Dr. Perry Greene opens this message with a personal memory from childhood. He describes growing up in a sailor’s home where profanity was common enough to feel like part of the atmosphere. In that kind of setting, words could be learned before their meanings were understood. Over time, those words became reflexive responses to frustration, humor, surprise, and anger.

That memory becomes the starting point for a larger spiritual lesson. Dr. Greene explains that after coming to Christ, even when he was no longer speaking those words, they still echoed in his mind. They continued to influence reactions and color thoughts. His conclusion is simple and direct: language leaves residue. Words do not merely pass through a person and disappear. They settle in, shape patterns of response, and reveal something about what has been allowed to live inside the heart.

That is why Dr. Greene argues that Scripture treats speech seriously. In his framing, words are not small things. They are not harmless sounds that vanish once spoken. God cares about speech because what a person repeatedly says can shape what that person becomes. Speech is connected to the heart, to the home, to public life, and to Christian witness.

The message begins the first installment of Dr. Greene’s short series, “Bad Habits of Good People.” The first habit he addresses is corrupt speech.
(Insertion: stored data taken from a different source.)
(* ===== verification/StringSpec.v ===== *)
(** * What the string commands promise

    The specification of a key with a string is a text and the time it is visible
    until. [string_refines]: any sequence of [SET], [GET] and [INCR], each at the
    time it arrives, answers what the specification does. *)

From S2P Require Import Prelude Text Float64 Resp CmdBuilder Bitmap BTree SortedSet Store StringCmds.
From S2P Require Import Refinement KeySpec.

(** An operation carries the clock it runs at. *)
Inductive string_op : Type :=
| SSet (now : Z) (v : string) (opt : option CmdArg.t)
| SGet (now : Z)
| SIncr.

(** The command of the source. *)
Definition string_step (key : string) (op : string_op) (data : Data) : outcome (Data * Reply) :=
  match op with
  | SSet now v opt => cmd_set now data key v opt
  | SGet now => Ret (data, cmd_get now data key)
  | SIncr => Ret (cmd_incr data key)
  end.

(** ** The specification *)

(** The last millisecond a value is visible in: [PX] counts from now in
    milliseconds; [EX] adds seconds to the clock in seconds. *)
Definition deadline (now : Z) (opt : option CmdArg.t) : option Z :=
  match opt with
  | Some (CmdArg.PX (Some ms)) => Some (now + ms)
  | Some (CmdArg.EX (Some s)) => Some (now / 1000 + s)
  | _ => None
  end.

(** The number a text denotes, when it has room for one more. *)
Definition next_number (s : string) : Result CustomError Z :=
  match parse_i64 s with
  | Ok i => if i <? i64_max then Ok (i + 1) else Err (UnprocessableError "Integer overflow")
  | Err _ => Err err_out_of_range
  end.

Definition string_spec (op : string_op) (o : option (string * option Z)) :
    option (string * option Z) * Reply :=
  match op with
  | SSet now v opt => (Some (v, deadline now opt), Ok response_ok)
  | SGet now =>
      (o, Ok (Some match o with
                   | Some (s, exp) => if live now exp then bulk s else null_bulk
                   | None => null_bulk
                   end))
  | SIncr =>
      let '(s, exp) := unwrap_or o ("0"%string, None) in
      match next_number s with
      | Ok i => (Some (show_Z i, exp), int_answer i)
      | Err e => (o, Err e)
      end
  end.

(** A time that fits its type, with a number. *)
Definition string_admits (op : string_op) (o : option (string * option Z)) : bool :=
  match op with
  | SSet now _ (Some (CmdArg.PX ms)) => match ms with Some ms => (0 <=? now + ms) && (now + ms <=? u64_max) | None => false end
  | SSet now _ (Some (CmdArg.EX s)) =>
      match s with Some s => (0 <=? now / 1000 + s) && (now / 1000 + s <=? u64_max) | None => false end
  | _ => true
  end.

Definition is_string (it : StoreItem) (a : string * option Z) : Prop :=
  value it = Str a.1 /\ expired_at it = a.2.

(** What another type answers: [SET] overwrites it, and [GET] reads a bitmap. *)
Definition string_foreign (key : string) (op : string_op) (type : string) : option Reply :=
  match op with
  | SSet _ _ _ => None
  | SGet _ => if String.eqb type "bitmap" then None else Some (Err (unsupported key))
  | SIncr => Some (Err err_out_of_range)
  end.

(** ** The commands implement it *)
Lemma extract_deadline_spec now v opt o : string_admits (SSet now v opt) o = true ->
  extract_deadline now opt = Ret (deadline now opt).
Proof.
  assert (forall x, (0 <=? x) && (x <=? u64_max) = true -> wrap_u64 x = x) as Hid.
  { intros x Hx. bools. apply wrap_u64_id. by split. }
  destruct opt as [[[x|]|[x|]| | | | | | | | | | | |]|]; cbn; try done; by intros ->%Hid.
Qed.

(** [SET] does not look at what the key held. *)
Lemma set_overwrites key now v opt data : string_admits (SSet now v opt) None = true ->
  string_step key (SSet now v opt) data =
  Ret (<[key := item (Str v) (deadline now opt)]> data, Ok response_ok).
Proof. intros Hok. cbn. unfold cmd_set. by rewrite (extract_deadline_spec now v opt None). Qed.

Lemma incr_zero : next_number "0" = Ok 1.
Proof. reflexivity. Qed.

Lemma cmd_incr_present data key it s : data !! key = Some it -> value it = Str s ->
  cmd_incr data key =
  match next_number s with
  | Ok i => (set_value_of data key it (Str (show_Z i)), int_answer i)
  | Err e => (data, Err e)
  end.
Proof.
  intros Hk Hv. unfold cmd_incr, or_insert, next_number. rewrite Hk, Hv.
  destruct (parse_i64 s) as [i|]; [|done]. by destruct (i <? i64_max).
Qed.

Lemma string_implements key data0 :
  Implements (string_step key) string_spec string_admits (at_key (holds_value is_string) key data0).
Proof.
  intros op data o Hrel Hok. pose proof Hrel as [_ Hkey]. destruct op as [now v opt|now|].
  - rewrite set_overwrites by done. eexists. split; [done|]. eapply at_key_insert; [done|].
    by apply holds_some.
  - exists data. split; [|done]. cbn [string_step string_spec snd]. destruct o as [[s exp]|].
    + destruct Hkey as (it & Hk & Hv & He). cbn in Hv, He. do 2 f_equal. apply cmd_get_str.
      rewrite Hk. destruct it. cbn in *. by subst.
    + unfold cmd_get. by rewrite Hkey.
  - cbn [string_step string_spec]. destruct o as [[s exp]|]; cbn [unwrap_or].
    + destruct Hkey as (it & Hk & Hv & He). cbn in Hv, He. rewrite (cmd_incr_present _ _ _ _ Hk Hv).
      destruct (next_number s) as [i|e]; [|by exists data]. eexists. split; [done|].
      eapply at_value_set; [done|]. by split.
    + rewrite incr_zero. unfold cmd_incr, or_insert. rewrite Hkey. eexists. split; [reflexivity|].
      unfold set_value_of. rewrite insert_insert_eq. eapply at_key_insert; [done|]. by apply holds_some.
Qed.

#[export] Instance string_key_type :
  KeyType string_step string_spec string_admits (holds_value is_string) "string" string_foreign.
Proof.
  split; [exact string_implements|done| |].
  - intros i a (it & -> & Hv & _). exists it. by rewrite Hv.
  - intros key op data it r Hk Hty. unfold string_step, cmd_get, cmd_incr, or_insert.
    rewrite Hk. destruct op as [| |]; cbn [string_foreign]; [done| |].
    + destruct (value it) eqn:Hv; cbn; try done; by intros [= <-].
    + destruct (value it) eqn:Hv; cbn in *; try done; by intros [= <-].
Qed.

(** Any sequence of [SET], [GET] and [INCR] on a key, each at its own time,
    answers, command by command, what the same operations on a text with a deadline
    answer: a value is visible up to its deadline and not after, [SET] replaces
    both, [INCR] counts in decimal, keeps the deadline and refuses what is no number
    or has no successor; and no other key changes. *)
Theorem string_refines key data ops o : at_key (holds_value is_string) key data data o ->
  admits_all string_spec string_admits ops o = true ->
  exists data', run_all (string_step key) ops data = Ret (data', (spec_all string_spec ops o).2) /\
    at_key (holds_value is_string) key data data' (spec_all string_spec ops o).1.
Proof. intros Hrel Hok. by apply (run_implements _ _ string_admits (at_key (holds_value is_string) key data)). Qed.

Lemma string_refines_witness :
  let ops := [SIncr; SSet 1000 "41" (Some (CmdArg.PX (Some 5))); SIncr; SGet 1005; SGet 1006;
              SSet 1006 "x" None; SIncr; SGet 9999]%string in
  exists data', run_all (string_step "k") ops ∅ = Ret (data',
    [int_answer 1; Ok response_ok; int_answer 42; Ok (Some (bulk "42")); Ok (Some null_bulk);
     Ok response_ok; Err err_out_of_range; Ok (Some (bulk "x"))]%string) /\
  at_key (holds_value is_string) "k" ∅ data' (Some ("x"%string, None)).
Proof.
  intros ops. apply (string_refines "k" ∅ ops None); [split; [done|apply lookup_empty]|by vm_compute].
Defined.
He points to Ephesians 4:29, where the apostle Paul writes, “Let no corrupt word proceed out of your mouth, but what is good for necessary edification, that it may impart grace to the hearers.” Dr. Greene emphasizes the strength of Paul’s wording. Paul does not tell believers merely to reduce corrupt speech, soften it, or use it less often. He says to let no corrupt word proceed from the mouth.

That distinction matters. Dr. Greene presents speech as an issue of discipleship, not simply manners. Words are not neutral. They do not only express culture; they create culture. Speech can build up or tear down. It can give grace to those who hear, or it can leave damage behind. In that sense, speech becomes a practical test of whether a person’s words are aligned with the faith that person professes.

Dr. Greene connects Paul’s instruction to the teaching of Jesus, noting that words flow from the heart. When corrupt speech comes out of a person’s mouth, it reveals something about what has been stored within. Harsh, crude, or destructive language is not only a communication problem. It raises a deeper question about the material being fed into the heart and mind.

That connection between speech and the inner life appears throughout Scripture. Dr. Greene notes that James compares the tongue to a ship’s rudder. A rudder is small, but it has the power to steer the whole vessel. In the same way, the tongue may seem minor compared with other parts of life, but it can guide a person’s direction. Speech can set a course toward peace, wisdom, and grace, or it can steer a person toward anger, division, and spiritual carelessness.

He also points to Proverbs, which teaches that life and death are in the power of the tongue. Dr. Greene draws out the practical force of that idea. Words do not only affect the people who hear them. Words also shape the person who says them. What a person repeatedly says can become what that person repeatedly thinks. What a person repeatedly thinks can become what that person eventually believes. Belief then shapes behavior.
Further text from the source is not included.